Bu tür kişiselleştirilmiş davranış verilerini temel alan pekiştirmeli öğrenme AI sistemleri, artık lojistik rotalarını optimize etmekten akıllı enerji şebekelerindeki talep tahminlerine kadar çeşitli alanlarda espor şampiyonları gibi hassas kararlar verebiliyor. Yıllık 177 milyar dolarlık (yaklaşık 246,3 trilyon Kore wonu) hacme ulaşan oyun endüstrisi, geleneksel platformların toplayamadığı yüksek hassasiyetli insan davranış verilerini gerçek zamanlı şekilde üretiyor.
Ancak bu gelişmelerin önünde ‘veri gizliliği’ önemli bir engel olarak duruyor. Avrupa Birliği, bu yıl şubat ayından itibaren uygulanmaya başlayan ‘AI Yasası’ ile işyerlerinde duygu tanıma sistemlerini ve algoritmik suç öngörülerini yasakladı. Aynı zamanda bu yasa, verilerin toplanması ve kullanılmasına ilişkin yasal bir çerçeve sunarken, sıfır bilgi ispatı (Zero-Knowledge Proofs) gibi teknolojiler sayesinde şeffaf veri kullanım ortamlarının kurulması yönünde adımlar atıyor.
Bu şeffaflık, oyuncuların güvenini sağlayan temel bir unsur olarak öne çıkıyor. Geliştiricilerin yüzde 30’u üretken yapay zekanın zararlı olabileceğini düşünürken, oyuncular kendi verilerinin nerede ve nasıl kullanıldığını bilmek istiyor. Bu nedenle, oyun içinde belirli verilerin kullanılıp kullanılmadığını gerçek zamanlı gösteren sistemler ve veri paylaşımına izin verilmediğinde bunun olası etkileri (örneğin eşleştirme süresinin uzaması ya da içerik üretiminde düşüş) açık şekilde belirtilmek zorunda kalıyor.
İnternet genelinde içerikler çoğunlukla kopyalanıp yapıştırılırken, oyunlar her saniye yeni ‘davranış temelli veri’ üretiyor. Bugün sigorta şirketleri risk değerlendirmesi yaparken roguelike türü oyunlardan elde edilen verileri kullanıyor, eğitim yazılımları ise savaş oyunlarındaki hayal kırıklığı eğrilerini analiz ediyor. Finans kuruluşları oyun içi ödül sistemlerini yatırım algoritmalarına entegre ederken, blok zincir tabanlı platformlarda gizli saldırı yolları ya da ganimet paylaşımı gibi algoritmalar artık ‘sentetik varlık’ olarak işlem görüyor.

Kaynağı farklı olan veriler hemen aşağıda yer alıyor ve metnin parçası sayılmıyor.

(* ===== verification/Regression.v ===== *)
(** * The regression gate of continuous integration ([ci_regression.py])

    Two benchmark results are compared metric by metric with limits, and the
    command fails the build when a limit is exceeded.  Results come from files,
    or from a generator of synthetic ones; outcomes are an exit code and the
    documents written.

    Proved: with sensible numbers the gate is monotone (what is no worse than
    something that passes, passes) and lets every candidate through that is no
    worse than the baseline; a result exported as a baseline is read back
    exactly.  Three ways in which the gate is blind are pinned down.

    The environment and the file system are arguments. *)

From Stdlib Require Import PrimFloat SpecFloat FloatOps Ascii String.
From S2P Require Import Prelude PyFloat FloatRound FloatDiv PyVal PyNum Json Windowed SqlParser SqlEngine.

#[local] Open Scope Z_scope.
#[local] Open Scope py_scope.
#[local] Set Warnings "-inexact-float".

(** ** Configuration and results

    The numbers are floats, as the annotations say and as [main] passes them,
    so that the test for a [bool] does not arise. *)

Record regression_config := mk_regression_config {
  rc_fail_p95 : float;
  rc_fail_p99 : float;
  rc_fail_event_rate : float;
  rc_slo_burn_threshold : float;
  rc_output_file : string;
  rc_summary_file : string
}.
(* ===== verification/Regex.v ===== *)
(** * Regular expressions

    The fragment of the standard library's [re] that [query_builder.py] uses:
    patterns that are alternatives of sequences of atoms, the backtracking
    matcher with the preferences of [re] (greedy and lazy repetition, first
    alternative first), and [search], [finditer] and [sub("")] over it.

    A text is the list of its code points, so that positions count
    characters.  Which code points beyond ASCII are letters, digits or white
    space, and their capitals, are parameters.

    Proved: the matcher finds a match exactly when one exists, whatever the
    order in which it tries, and a search finds the first position with one. *)

From Stdlib Require Import Ascii String.
From S2P Require Import Prelude PyVal Json SqlParser.

#[local] Open Scope Z_scope.

(** ** Code points *)

Definition codes (s : string) : list Z := utf8_decode (chars s).
Definition text_of (l : list Z) : string := str (flat_map utf8_encode1 l).

(** For code points from 128 on. *)
Class Unicode := {
  uni_alnum : Z → bool;
  uni_digit : Z → bool;
  uni_space : Z → bool;
  uni_upper : Z → list Z
}.

Definition between (a b c : Z) : bool := (a <=? c) && (c <=? b).
Definition ascii_letter (c : Z) : bool := between 65 90 c || between 97 122 c.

Animoca Brands, AI ve Web3 tabanlı oyunları 2025’in odak yatırım alanı ilan ederek bu trendi daha da canlandırdı. Gerçekten de bazı oyun stüdyoları, token sahiplerine oyun verileri üzerinden kazanç sağlama modeli sunuyor. Ayrıca, oyun haritalarının dengelenmesi veya gizli patron stratejilerinin üretilmesi gibi konular için prosedürel içerik üretim sistemleri devreye giriyor.
Tüm bu gelişmeler, yalnızca yeni özellik eklemekle sınırlı kalmayıp, dünya genelindeki oyun sunucularında her saat üretilen verilerin yüksek katma değerli varlıklara dönüştüğü ‘yeni bir oyun kuralının’ doğuşuna işaret ediyor. Akıllı oyun firmaları artık savaş bileti sistemlerine odaklanmak yerine, sıfır bilgi altyapısı üzerinde inşa edilen veri kasaları kuruyor; akıllı sözleşmelerle verileri mülkleştiriyor ve bu kullanım süreçlerini anlık ödeme sistemleriyle entegre ediyor.
Bu yalnızca bir trend değil, ‘bir paradigma değişimi’ anlamına geliyor. Oyun sunucularından sürekli akan insan davranış verileri halihazırda en değerli AI eğitim kaynağına dönüşmüş durumda ve bu ‘altın madenciliği’ çoktan başladı.